War is now a choice, and it rarely, if ever, results in increased resources for the belligerents, even if they win.
Having an overabundance of production does not automatically put us into a positive sum game. What is also required is for the majority of the players to be playing by those rules. If too many play by negative sum game rules, then it becomes one.
I’ll add that this goes beyond zero-sum survival; it’s also a matter of perceived zero-sum in terms of living standards. They see an increase in immigration, and with this, they perceive an increase in the clout of immigrants (including some who don’t play by “the rules”). They see gains made by women and minorities; meanwhile, they’re losing factory jobs and dying of chronic disease, alcoholism, and opioid overdoses. As Noam Chomsky put it, white America is dying, and they’re angry. They believe that their losses are someone else’s gains, and Trump promised to make ‘the other’ pay, to even the score.

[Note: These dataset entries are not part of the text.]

(** X7 at two details with one composite key. *)
Lemma specs_tier_selects_first_of_group_witness :
  let first := PDict [("mfrId", PInt 7); ("description", PStr "Panda");
                      ("vehicleModelSeriesName", PStr "PANDA (169)");
                      ("horsePowerFrom", PInt 69); ("capacityCC", PInt 1242);
                      ("fuelType", PStr "Petrol")] in
  let second := PDict [("mfrId", PInt 7); ("description", PStr "Panda Van");
                       ("vehicleModelSeriesName", PStr "PANDA (169)");
                       ("horsePowerFrom", PInt 69); ("capacityCC", PInt 1242);
                       ("fuelType", PStr "Diesel")] in
  exists pre post,
    [first; second] = (pre ++ first :: post)%list
    /\ target_specs_key repr_unused first
       = Some (specs_key repr_unused (PInt 7) "PANDA (169)" "69" "1242")
    /\ forall x, In x pre ->
         target_specs_key repr_unused x
         <> Some (specs_key repr_unused (PInt 7) "PANDA (169)" "69" "1242").
Proof.
  cbv zeta.
  exact (proj2 (specs_tier_selects_first_of_group repr_unused)
           [PDict [("mfrId", PInt 7); ("description", PStr "Panda");
                   ("vehicleModelSeriesName", PStr "PANDA (169)");
                   ("horsePowerFrom", PInt 69); ("capacityCC", PInt 1242);
                   ("fuelType", PStr "Petrol")];
            PDict [("mfrId", PInt 7); ("description", PStr "Panda Van");
                   ("vehicleModelSeriesName", PStr "PANDA (169)");
                   ("horsePowerFrom", PInt 69); ("capacityCC", PInt 1242);
                   ("fuelType", PStr "Diesel")]]
           _ _ (PInt 7) "PANDA (169)" "69" "1242" _
           eq_refl eq_refl eq_refl).
Defined.

(** X8 at a call that is offered the number the parent already has and a
    new one. *)
Lemma extract_all_reference_numbers_no_duplicate_witness :
  let refs := [reference_row (PInt 1) "OE" (PStr "A1") (PStr "FIAT")] in
  let response :=
    PDict [("articles",
            PList [PDict [("oemNumbers",
                           PList [PDict [("articleNumber", PStr "A1");
                                         ("mfrName", PStr "FIAT")];
                                  PDict [("articleNumber", PStr "B2");
                                         ("mfrName", PStr "FIAT")]])]])] in
  exists refs' added,
    extract_all_reference_numbers repr_unused refs (PInt 1) response
      PNone PNone = Ok refs'
    /\ refs' = (refs ++ added)%list
    /\ fresh_rows (PInt 1) refs added.
Proof.
  cbv zeta.
  destruct (extract_all_reference_numbers_no_duplicate repr_unused
              [reference_row (PInt 1) "OE" (PStr "A1") (PStr "FIAT")] _
              (PInt 1)
              (PDict [("articles",
                 PList [PDict [("oemNumbers",
                                PList [PDict [("articleNumber", PStr "A1");
                                              ("mfrName", PStr "FIAT")];
                                       PDict [("articleNumber", PStr "B2");
                                              ("mfrName", PStr "FIAT")]])]])])
              PNone PNone eq_refl eq_refl)
    as [added [E F]].
  eexists. exists added. split; [reflexivity |]. split; assumption.
Defined.

(** X9 at a call that adds an EAN and an OE number. *)
Lemma extract_all_reference_numbers_rows_witness :
  let response :=
    PDict [("articles",
            PList [PDict [("gtins", PList [PStr "4006633"]);
                          ("oemNumbers",
                           PList [PDict [("articleNumber", PStr "B2");
                                         ("mfrName", PStr "FIAT")]])]])] in
  exists refs' added,
    extract_all_reference_numbers repr_unused [] (PInt 1) response
      PNone PNone = Ok refs'
    /\ refs' = ([] ++ added)%list
    /\ Forall (fun ref =>
                 exists ty number mfr_name,
                   ref = [("article_id", PInt 1); ("ref_type", PStr ty);
                          ("number", number); ("mfr_name", mfr_name)]
                   /\ In ty ["EAN"; "TRADE"; "OE"; "COMPARABLE";
                             "REPLACEMENT"; "REPLACED"]
                   /\ truthy number = true)
         added.
Proof.
  cbv zeta.
  destruct (extract_all_reference_numbers_rows repr_unused [] _
              (PInt 1)
              (PDict [("articles",
                 PList [PDict [("gtins", PList [PStr "4006633"]);
                               ("oemNumbers",
                                PList [PDict [("articleNumber", PStr "B2");
                                              ("mfrName", PStr "FIAT")]])]])])
              PNone PNone eq_refl eq_refl)
    as [added [E F]].
  eexists. exists added. split; [reflexivity |]. split; assumption.
Defined.

(** X10 at a response with one article of the supplier asked for and one
    of another supplier. *)
Lemma rejected_articles_are_ignored_witness :
  let mine := PDict [("dataSupplierId", PInt 30);
                     ("articleNumber", PStr "0 986");
                     ("gtins", PList [PStr "4006633"])] in
  let other := PDict [("dataSupplierId", PInt 31);
                      ("articleNumber", PStr "0 986");
                      ("gtins", PList [PStr "5000000"])] in
  extract_all_reference_numbers repr_unused [] (PInt 1)
    (PDict [("articles",
             PList (filter (passes_filter (PInt 30) (PStr "0 986"))
                      [other; mine]))])
    (PInt 30) (PStr "0 986")
  = Ok [reference_row (PInt 1) "EAN" (PStr "4006633") (PStr "")].
Proof.
  cbv zeta.
  exact (rejected_articles_are_ignored repr_unused [] _ (PInt 1)
           (PInt 30) (PStr "0 986")
           [PDict [("dataSupplierId", PInt 31);
                   ("articleNumber", PStr "0 986");
                   ("gtins", PList [PStr "5000000"])];
            PDict [("dataSupplierId", PInt 30);
                   ("articleNumber", PStr "0 986");
                   ("gtins", PList [PStr "4006633"])]]
           eq_refl).
Defined.

(** X11 at a target written with a leading zero. *)
Lemma extract_specific_gtin_matches_leading_zeros_witness :
  exists t,
    PStr "04006633" = PStr t
    /\ ((true = false
         /\ [reference_row (PInt 1) "EAN" (PStr "4006633") (PStr "")] = [])
        \/ (true = true
            /\ exists g,
                 [reference_row (PInt 1) "EAN" (PStr "4006633") (PStr "")]
                 = ([] ++ [reference_row (PInt 1) "EAN" (PStr g)
                             (PStr "")])%list
                 /\ lstrip0 g = lstrip0 t)).
Proof.
  exact (proj1 (proj2 (extract_specific_gtin_matches_leading_zeros
                         repr_unused))
           [] (PInt 1)
           (PDict [("gtins", PList [PStr "5000000"; PStr "4006633"])])
           (PStr "04006633") _ _ eq_refl).
Defined.

(** X12 at an article that repeats one number and brings one the parent
    already has. *)
Lemma extract_gtins_from_article_adds_new_numbers_witness :
  let refs := [reference_row (PInt 1) "EAN" (PStr "111") (PStr "")] in
  let article :=
    PDict [("gtins", PList [PStr "111"; PStr "222"; PStr "222"])] in
  exists refs' numbers,
    extract_gtins_from_article repr_unused refs (PInt 1) article
    = Ok (refs', 1)
    /\ refs' = (refs ++ ean_rows (PInt 1) numbers)%list
    /\ 1 = Z.of_nat (List.length numbers)
    /\ NoDup numbers.
Proof.
  cbv zeta.
  destruct (extract_gtins_from_article_adds_new_numbers repr_unused
              [reference_row (PInt 1) "EAN" (PStr "111") (PStr "")]
              (PInt 1)
              (PDict [("gtins",
                       PList [PStr "111"; PStr "222"; PStr "222"])])
              _ _ eq_refl)
    as [numbers [E [L [N _]]]].
  eexists. exists numbers. split; [reflexivity |].
  split; [exact E |]. split; [exact L | exact N].
Defined.

(** X13 at a service with three pages of one record and a total of
    three. *)
Lemma get_linkage_targets_concatenates_pages_witness :
  let make_request := fun p : Z =>
    if (p <=? 3)%Z
    then PDict [("total", PInt 3); ("linkageTargets", PList [PInt p])]
    else PDict [] in
  exists response requested (d' : pydict) (k : nat) (stopped : bool),
    get_linkage_targets make_request = Ok (response, requested)
    /\ response = PDict d'
    /\ dict_find "linkageTargets" d'
       = Some (PList ([PInt 1]
                        ++ flat_map (page_items make_request)
                             (pages_from 2 k)))
    /\ requested = pages_from 1 (S k + if stopped then 1 else 0).
Proof.
  cbv zeta.
  destruct (get_linkage_targets_concatenates_pages
              (fun p : Z =>
                 if (p <=? 3)%Z
                 then PDict [("total", PInt 3);
                             ("linkageTargets", PList [PInt p])]
                 else PDict [])
              [("total", PInt 3); ("linkageTargets", PList [PInt 1])]
              [PInt 1] _ _ eq_refl eq_refl eq_refl)
    as [d' [k [stopped [E [F [_ [R _]]]]]]].
  eexists. eexists. exists d', k, stopped.
  split; [reflexivity |]. split; [exact E |]. split; [exact F | exact R].
Defined.

(** X14 at a first page that holds the two records its total declares. *)
Lemma get_linkage_targets_single_page_witness :
  get_linkage_targets
    (fun _ => PDict [("total", PInt 2);
                     ("linkageTargets", PList [PInt 1; PInt 2])])
  = Ok (PDict [("total", PInt 2);
               ("linkageTargets", PList [PInt 1; PInt 2])], [1]).
Proof.
  apply (get_linkage_targets_single_page
           (fun _ => PDict [("total", PInt 2);
                            ("linkageTargets", PList [PInt 1; PInt 2])])
           [("total", PInt 2); ("linkageTargets", PList [PInt 1; PInt 2])]
           [PInt 1; PInt 2] eq_refl eq_refl).
  right. exists 2. split; [reflexivity |]. left. cbn. lia.
Defined.

(** X15 at three rows, the second a repeat of the first. *)
Lemma deduplicate_vehicles_idempotent_witness :
  let v := [("article_id", PInt 1); ("type_name", PStr "Panda 1.2");
            ("kba_numbers", PStr "4136|ABC")] in
  let w := [("article_id", PInt 1); ("type_name", PStr "Golf 1.6")] in
  exists out,
    deduplicate_vehicles [v; dict_set v "kba_numbers" (PStr "0005|XYZ"); w]
    = Ok out
    /\ deduplicate_vehicles out = Ok out
    /\ (List.length out <= 3)%nat.
Proof.
  cbv zeta.
  destruct (deduplicate_vehicles_idempotent
              [[("article_id", PInt 1); ("type_name", PStr "Panda 1.2");
                ("kba_numbers", PStr "4136|ABC")];
               dict_set [("article_id", PInt 1);
                         ("type_name", PStr "Panda 1.2");
                         ("kba_numbers", PStr "4136|ABC")]
                 "kba_numbers" (PStr "0005|XYZ");
               [("article_id", PInt 1); ("type_name", PStr "Golf 1.6")]])
    as [out [Hrun [Hagain [Hlen _]]]].
  { repeat constructor. }
  exists out. split; [exact Hrun |]. split; [exact Hagain | exact Hlen].
Defined.

(** X16 at a six-digit number. *)
Lemma format_year_month_idempotent_witness :
  _format_year_month repr_unused
    (PStr (_format_year_month repr_unused (PInt 202003)))
  = _format_year_month repr_unused (PInt 202003).
Proof.
  exact (proj1 (format_year_month_idempotent repr_unused (PInt 202003))).
Defined.

(** X17 at sixty pairs: three batches of 25, 25 and 10. *)
Lemma batches_partition_witness :
  List.concat (batches (seq 0 60)) = seq 0 60
  /\ List.length (batches (seq 0 60))
     = ((List.length (seq 0 60) - 1) / batch_size + 1)%nat.
Proof.
  destruct (batches_partition nat (seq 0 60)) as [Hc [_ [_ Hn]]].
  split; [exact Hc | apply Hn; discriminate].
Defined.

(** X18 at facets whose only node has a name and no id, after a
    thousand rounds. *)
Lemma category_path_needs_root_id_witness :
  _build_category_hierarchy_from_facets repr_unused 1000
    (PDict [("counts",
             PList [PDict [("assemblyGroupName", PStr "Brakes")]])])
  = None.
Proof.
  apply (category_path_needs_root_id repr_unused
           [("counts", PList [PDict [("assemblyGroupName", PStr "Brakes")]])]
           [PDict [("assemblyGroupName", PStr "Brakes")]]
           [[("assemblyGroupName", PStr "Brakes")]]
           [("assemblyGroupName", PStr "Brakes")]).
  - discriminate.
  - reflexivity.
  - reflexivity.
  - reflexivity.
  - discriminate.
  - reflexivity.
Defined.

But my sense is that, if they’re being truly honest, they’d reveal that they don’t really want equality or a score that’s even; they want to be better than equal. They believe that America is a white man’s country first and that white standards are the values that others should live by, and that they should be first in line at the buffet. I don’t mean to suggest that these are hardcore racist people we’re talking about; it’s just the country and culture they’ve grown up in. The local mayor’s always been white. The school teachers have always been white. The richest people in town are white. The police are white. The church pastors are white. The local business community is white. The guy on the news is white. This is what it’s been - or the way it was until…frickin ‘equality’!
It’s less that White America is dying, and more that America is growing up.
Many of us are sad to see our childhood’s end, and are nostalgic for those days when the world seemed brighter, and things were simpler.
One of the reasons that they want to “take things back” is not to take them back to a time when things were better for the nation as a whole, but to a time when things were better for them, and specifically, when they were children, and their parents were the ones that dealt with all the complicated issues, making them think that there just weren’t any.
There is no objective measure that we are not far better off than we were in the 50’s and 60’s. Losing a factory job is a good thing, factory jobs suck. They are dangerous and monotonous, and paying someone a living wage for a job that a robot can do increases the cost of production.
Downside is if someone really wants a factory job, rather than a different one. Other downside is if society is not willing to invest in its populace to prepare people for those better ones.